Yeah, literary fiction is certainly not inherently better as a genre than others. But it's the most open and malleable, and so is more likely than the others to produce something really spectacular. jon's sure right though that it usually doesn't, and I generally prefer mediocre genre fiction to mediocre literary fiction. At least with the former you get the goodies.

Diana, there is no way I am going to read Nora, sorry. Alpha male as sexually available daddy is gross.

rmellis said...

I'd be curious to know if any, ANY, straight men read Nora Roberts.

I can't even picture my dad, who used to steal and read my books when I was a kid, reading her.

Anonymous said...

"going to go ahead"? Isn't that deadwood cliche the stigma of the less literate, of the TV instructors, including especially, the chefs who must bloat their chatter with "going to go ahead" and unnecessary prepositions to avoid one second of on-air silence: now go ahead and pour it down over; Im going to go ahead and saute it up; now go ahead and cool it down. It disheartens to see the verbose virus spreading to the literati, the should be concise and ever self-editing in print. I'm going to go ahead and read down over this before sending it on out.

Anonymous said...

Huh?

rmellis said...

Anon: Nobody used that phrase here, at least not in this post. Anyway, yeah, it's wordy slang -- so whut? This here's a blog!

We've committed much worse sins than that one. I challenge you to read over all of our posts -- and all our published work, too! -- and find them!

Then you can write them on some nice stationery and mail them to us. I promise I'll attach them to the fridge and read them every morning while I stir my oatmeal.

Anonymous said...

I've read Tribute cover to cover, along with about eight other books by Ms.

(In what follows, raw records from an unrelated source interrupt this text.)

Lemma monthFilter_at (data : list StockDataPoint) t :
  List.filter (fun d => numEq (getMonth (dateObj d)) (getMonth (DateAt t))
                        && numEq (getFullYear (dateObj d)) (getFullYear (DateAt t)))
    data = filter (inMonthOf t) data.
Proof.
  apply filter_bool_decide, Forall_forall. intros d _. apply monthFilter_valid.
Qed.

End TableRows.

(** The rows of the table.  The table never throws.  Its rows are the
    points of the data in the calendar month of the last point of the data,
    each once, newest first; all of them have a valid date.  When the last
    point has an invalid date, or the data are empty, the table has no row
    and both totals are 0. *)
Theorem currentMonthTable_rows (toLocaleString : Date -> jsstring)
    (data : list StockDataPoint) :
  exists info,
    currentMonthTable toLocaleString data = Ok info
    /\ Sorted newerOrSame (tableData info)
    /\ match last data with
       | Some lastPoint =>
           match dateObj lastPoint with
           | DateAt t => map item (tableData info) ≡ₚ filter (inMonthOf t) data
           | InvalidDate =>
               tableData info = []
               /\ totalValueChange info = num 0 /\ totalIndexChange info = num 0
           end
       | None =>
           tableData info = []
           /\ totalValueChange info = num 0 /\ totalIndexChange info = num 0
       end.
Proof.
  destruct (last data) as [lp|] eqn:Hl.
  - destruct (currentMonthTable_nonempty toLocaleString data lp Hl)
      as (rows & _ & Hitems & _ & ->).
    eexists. split; [reflexivity|]. cbn [tableData totalValueChange totalIndexChange].
    destruct (dateObj lp) as [|t] eqn:Et.
    + rewrite monthFilter_invalid in Hitems.
      apply map_eq_nil in Hitems as ->. by split; [constructor|].
    + rewrite monthFilter_at in Hitems. split.
      * apply Sorted_inOrder_newerOrSame.
        -- rewrite sort_Permutation. apply Forall_forall. intros r Hr.
           assert (Hin : item r ∈ filter (inMonthOf t) data).
           { rewrite <- Hitems. by apply list_elem_of_fmap_2. }
           apply list_elem_of_filter in Hin as [Hin _].
           unfold inMonthOf in Hin. unfold validDate.
           by destruct (dateObj (item r)).
        -- apply sort_Sorted, byDateDesc_asym.
      * by rewrite sort_Permutation, Hitems.
  - apply last_None in Hl as ->. eexists. split; [reflexivity|].
    by split; [constructor|].
Qed.

(** The history and the change of a row.  A row is made from the first
    point of the data that carries the row's date text, say at index [i]:
    its trend history is the points of the data from index [i - 6] (from
    the start when [i] is less than 6) to index [i], so it has from 1 to 7
    points and ends with that first point; its value change is the row's
    value minus the value of the point at index [i - 1], and 0 when [i] is
    0.  When no two points of the data have the same date text, that first
    point is the point of the row. *)
Theorem table_row_history (toLocaleString : Date -> jsstring)
    (data : list StockDataPoint) (info : TableInfo) (r : TableRow) :
  currentMonthTable toLocaleString data = Ok info ->
  r ∈ tableData info ->
  exists (i : nat) (q : StockDataPoint),
    data !! i = Some q
    /\ date q = date (item r)
    /\ (forall (j : nat) q', (j < i)%nat -> data !! j = Some q' -> date q' <> date (item r))
    /\ trendHistory r = take (S i - (i - 6)) (drop (i - 6) data)
    /\ last (trendHistory r) = Some q
    /\ (1 <= length (trendHistory r) <= 7)%nat
    /\ valueChange r
       = match i with
         | O => num 0
         | S i' => match data !! i' with
                   | Some prevItem => sub (value (item r)) (value prevItem)
                   | None => num 0
                   end
         end
    /\ (NoDup (map date data) -> q = item r).
Proof.
  intros Hinfo Hr.
  destruct (last data) as [lp|] eqn:Hl;
    [|apply last_None in Hl as ->; injection Hinfo as <-; by apply elem_of_nil in Hr].
  destruct (currentMonthTable_nonempty toLocaleString data lp Hl)
    as (rows & _ & Hitems & Hall & Heq).
  rewrite Heq in Hinfo. injection Hinfo as <-. cbn [tableData] in Hr.
  rewrite sort_Permutation in Hr.
  assert (Hdata : item r ∈ data).
  { assert (Hin : item r ∈ map item rows) by by apply list_elem_of_fmap_2.
    rewrite Hitems in Hin. apply list_elem_of_In, filter_In in Hin as [Hin _].
    by apply list_elem_of_In. }
  rewrite Forall_forall in Hall. specialize (Hall r Hr).
  pose proof (findIndexFrom_elem (fun d => strEq (date d) (date (item r))) 0 data
                (item r) Hdata ltac:(by apply bool_decide_eq_true)) as Hfound.
  destruct (findIndexFrom_found _ 0 data ltac:(lia) Hfound)
    as (i & q & Hi & Hq & Hdate & Hmin).
  apply bool_decide_eq_true in Hdate.
  pose proof (lookup_lt_Some _ _ _ Hq) as Hlen.
  rewrite (augment_at data (item r) i) in Hall by (done || (unfold findIndex; lia)).
  injection Hall as Hall. exists i, q.
  assert (Htrend : trendHistory r = take (S i - (i - 6)) (drop (i - 6) data))
    by by rewrite <- Hall.
  split; [done|]. split; [done|]. split.
  { intros j q' Hj Hq'. specialize (Hmin j q' Hj Hq').
    by apply bool_decide_eq_false in Hmin. }
  split; [done|]. split.
  { rewrite Htrend, last_lookup, length_take, length_drop.
    rewrite lookup_take_lt by lia. rewrite lookup_drop.
    rewrite <- Hq. f_equal. lia. }
  split.
  { rewrite Htrend, length_take, length_drop. lia. }
  split; [by rewrite <- Hall|].
  intros Hnd.
  apply list_elem_of_lookup in Hdata as (k & Hk).
  assert (Hik : i = k).
  { eapply NoDup_lookup; [exact Hnd| |].
    - by rewrite list_lookup_fmap, Hq.
    - by rewrite list_lookup_fmap, Hk, Hdate. }
  subst k. rewrite Hq in Hk. by injection Hk.
Qed.
(** * Ollama Chat: the streaming chat / tool-call orchestration loop

    A shallow embedding of

      - [ollama_client.py]  ([OllamaClient.chat_stream]),
      - [tools.py]          ([ToolRegistry]),
      - [ollama_chat.py]    ([ChatHistory], [OllamaChatApp])

    and the properties of the orchestration loop stated in the design
    specification.

    Python values that come off the wire are modelled as decoded JSON
    ([json]); Python dictionaries are association lists in insertion
    order; every Python operation that can raise is a function into
    [outcome].  The application object is a record, its methods are
    computations in a state-and-exception monad over that record. *)

From Stdlib Require Import ZArith String Ascii List Bool Lia DecimalString.
From Stdlib Require DecimalZ.
From stdpp Require Import base option list strings gmap.

Open Scope string_scope.
Open Scope list_scope.

(* ===================================================================== *)
(** ** Python values and exceptions                                      *)
(* ===================================================================== *)

Module Py.

(** What [json.loads] produces, and what the program stores in its
    message dictionaries.  Numbers are integers here: the program never
    computes with a number, it only tests truthiness and types. *)
#[warnings="-register-all"]
Inductive json : Type :=
| JNull
| JBool (b : bool)
| JNum (n : Z)
| JStr (s : string)
| JArr (xs : list json)
| JObj (kvs : list (string * json)).

(** The exception classes the three source files can see.  All of them
    derive from [Exception]; the first four derive from
    [requests.exceptions.RequestException].  [json.loads] raises the
    three that follow: [JSONDecodeError] for a text that is no JSON,
    [UnicodeDecodeError] for bytes that are no text, [RecursionError]
    for a nesting too deep. *)
Inductive exn_class : Type :=
| ConnectionError
| Timeout
| HTTPError
| ChunkedEncodingError
| JSONDecodeError
| UnicodeDecodeError
| RecursionError
| AttributeError
| TypeError
| KeyError
| OSError
| UserError.

Record exn : Type := Exn { exn_kind : exn_class; exn_msg : string }.

Definition is_RequestException (c : exn_class) : bool :=
  match c with
  | ConnectionError | Timeout | HTTPError | ChunkedEncodingError => true
  | _ => false
  end.

(** What [except json.JSONDecodeError] catches. *)
Definition is_JSONDecodeError (c : exn_class) : bool :=
  match c with
  | JSONDecodeError => true
  | _ => false
  end.

Inductive outcome (A : Type) : Type :=
| Return (a : A)
| Raise (e : exn).
Arguments Return {A} a.
Arguments Raise {A} e.

(** [bool(v)] *)
Definition truthy (v : json) : bool :=
  match v with
  | JNull => false
  | JBool b => b
  | JNum n => negb (n =? 0)%Z
  | JStr s => negb (String.eqb s "")
  | JArr xs => match xs with [] => false | _ => true end
  | JObj kvs => match kvs with [] => false | _ => true end
  end.

(** [d[k]] on the association list of a dictionary. *)
Fixpoint dict_lookup (k : string) (kvs : list (string * json)) : option json :=
  match kvs with
  | [] => None
  | (k', v) :: rest => if String.eqb k k' then Some v else dict_lookup k rest
  end.

(** [d[k] = v]: an existing key keeps its position. *)
Fixpoint dict_set {V : Type} (k : string) (v : V) (kvs : list (string * V))
  : list (string * V) :=
  match kvs with
  | [] => [(k, v)]
  | (k', v') :: rest =>
      if String.eqb k k' then (k, v) :: rest else (k', v') :: dict_set k v rest
  end.
(** A silent computation in front of a continuation either hands over its
    value or raises, with standard output as it was. *)
Lemma bind_silent A B (m : M A) (k : A -> M B) s :
  silent m ->
  (exists a s', m s = (Ret a, s') /\ stdout s' = stdout s /\ bind m k s = k a s') \/
  (exists e s', m s = (Raise e, s') /\ stdout s' = stdout s /\ bind m k s = (Raise e, s')).
Proof.
  intros Hm. specialize (Hm s). unfold bind.
  destruct (m s) as [[a|e|n] s1]; [left | right | contradiction].
  - exists a, s1. auto.
  - exists e, s1. auto.
Qed.

Ltac step_silent a s' Hm Hout :=
  match goal with
  | |- context [bind ?m ?k ?s] =>
      let H := fresh "Hbind" in
      destruct (@bind_silent _ _ m k s ltac:(auto 20 with silent))
        as [(a & s' & Hm & Hout & H) | (?e & s' & Hm & Hout & H)];
      rewrite H; clear H; cbv beta
  end.

(** ** The try block *)

(** The body prints its one line last: it returns after the success record,
    or it raises with nothing printed. *)
Lemma main_body_cases w config s :
  (exists out task s',
      main_body w config s = (Ret tt, s') /\
      dict_get config "task" = Some task /\
      stdout s' = (stdout s ++ [json_dumps (float_repr w) (success_record out task)])%list) \/
  (exists e s', main_body w config s = (Raise e, s') /\ stdout s' = stdout s).
Proof.
  unfold main_body.
  step_silent l s1 H1 O1; [| right; eexists _, _; split; [reflexivity | congruence]].
  step_silent kw s2 H2 O2; [| right; eexists _, _; split; [reflexivity | congruence]].
  step_silent b s3 H3 O3; [| right; eexists _, _; split; [reflexivity | congruence]].
  step_silent t s4 H4 O4; [| right; eexists _, _; split; [reflexivity | congruence]].
  step_silent a s5 H5 O5; [| right; eexists _, _; split; [reflexivity | congruence]].
  step_silent r s6 H6 O6; [| right; eexists _, _; split; [reflexivity | congruence]].
  rewrite bind_getitem. destruct (dict_get config "task") as [t'|] eqn:Ht.
  - left. exists r, t'. eexists. split; [reflexivity |]. split; [reflexivity |].
    simpl. congruence.
  - right. eexists _, _. split; [reflexivity | congruence].
Qed.

(** Whatever the body does, [main]'s try statement returns with exactly one
    more line on standard output. *)
Lemma try_block_prints_once w config s :
  exists line s',
    try_except (main_body w config) (main_handler w) s = (Ret tt, s') /\
    stdout s' = (stdout s ++ [line])%list /\
    ((exists out task, dict_get config "task" = Some task /\
                       line = json_dumps (float_repr w) (success_record out task)) \/
     (exists e, line = json_dumps (float_repr w) (failure_record w e))).
Proof.
  unfold try_except.
  destruct (main_body_cases w config s)
    as [(out & task & s' & -> & Ht & Hs) | (e & s' & -> & Hs)].
  - exists (json_dumps (float_repr w) (success_record out task)), s'.
    split; [reflexivity |]. split; [assumption |]. left. eauto.
  - exists (json_dumps (float_repr w) (failure_record w e)).
    eexists. split; [reflexivity |]. split.
    + simpl. rewrite Hs. reflexivity.
    + right. exists e. reflexivity.
Qed.
Lemma eqb_refl (x : Num.number) : Num.eqb x x = true.
Proof.
  destruct x as [a|a| |a m e]; cbn; try reflexivity;
    rewrite ?Bool.eqb_reflx, ?Pos.eqb_refl, ?Z.eqb_refl; reflexivity.
Qed.

Lemma nearer_In (D : N) (E : Z) (best : option (N * Z)) (c b : N * Z) :
  Num.nearer D E best c = Some b -> b = c \/ best = Some b.
Proof.
  unfold Num.nearer. destruct best as [b0|]; [|intros [= <-]; now left].
  destruct (_ <? _); [intros [= <-]; now left|].
  destruct (_ && _); [intros [= <-]; now left|]. now right.
Qed.

Lemma closest_In (D : N) (E : Z) (cs : list (N * Z)) (c : N * Z) :
  Num.closest D E cs = Some c -> In c cs.
Proof.
  unfold Num.closest.
  assert (G : forall best,
             fold_left (Num.nearer D E) cs best = Some c ->
             In c cs \/ best = Some c).
  { induction cs as [|x cs IH]; intros best; cbn; [now right|].
    intros H. destruct (IH _ H) as [H'|H']; [now left; right|].
    apply nearer_In in H' as [->|H']; [now left; left|now right]. }
  intros H. destruct (G _ H) as [H'|H']; [assumption|discriminate].
Qed.

Lemma shortest_denotes (x : Num.number) (D : N) (E : Z) (L k fuel : nat) :
  Num.denotes x (D, Z.of_nat L + E) = true ->
  Num.denotes x (Num.shortest x D E L k fuel) = true.
Proof.
  intros H. revert k.
  induction fuel as [|fuel IH]; intros k; cbn [Num.shortest]; [assumption|].
  match goal with
  | |- context [Num.closest D E ?l] =>
      destruct (Num.closest D E l) as [c|] eqn:C; [|apply IH]
  end.
  apply closest_In, filter_In in C. tauto.
Qed.

Lemma to_string_pos_read (m : positive) (e : Z) :
  bounded Num.prec Num.emax m e = true ->
  Str.unsigned_literal (Num.to_string_pos m e) = Some (S754_finite false m e).
Proof.
  intros B. pose proof (of_decimal_exact m e B) as H.
  unfold Num.to_string_pos. destruct (Num.exact_decimal m e) as [D E].
  pose proof (shortest_denotes (S754_finite false m e) D E (Num.ndigits D) 1
                (Num.ndigits D)) as S.
  destruct (Num.shortest _ D E _ 1 _) as [s n].
  rewrite unsigned_literal_format. f_equal. apply eqb_eq.
  apply S. unfold Num.denotes, Num.scale. cbn [fst snd].
  replace (Z.of_nat (Num.ndigits D) + E - Z.of_nat (Num.ndigits D)) with E by lia.
  rewrite H. apply eqb_refl.
Qed.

Roberts, for reasons that aren't worth going into now, and I will tell you that they are staggeringly bad, not because they are trashy -- trashy implies fun, lively, juicy, engrossing -- but because, as you say, they are harrowingly dull. Almost nothing happens except sex that makes you never want to have sex again. What is the point of trash without suspense? Honestly, when I think about how many people read Nora Roberts, I am filled with the horrible feeling that Sarah Palin may actually be our president someday.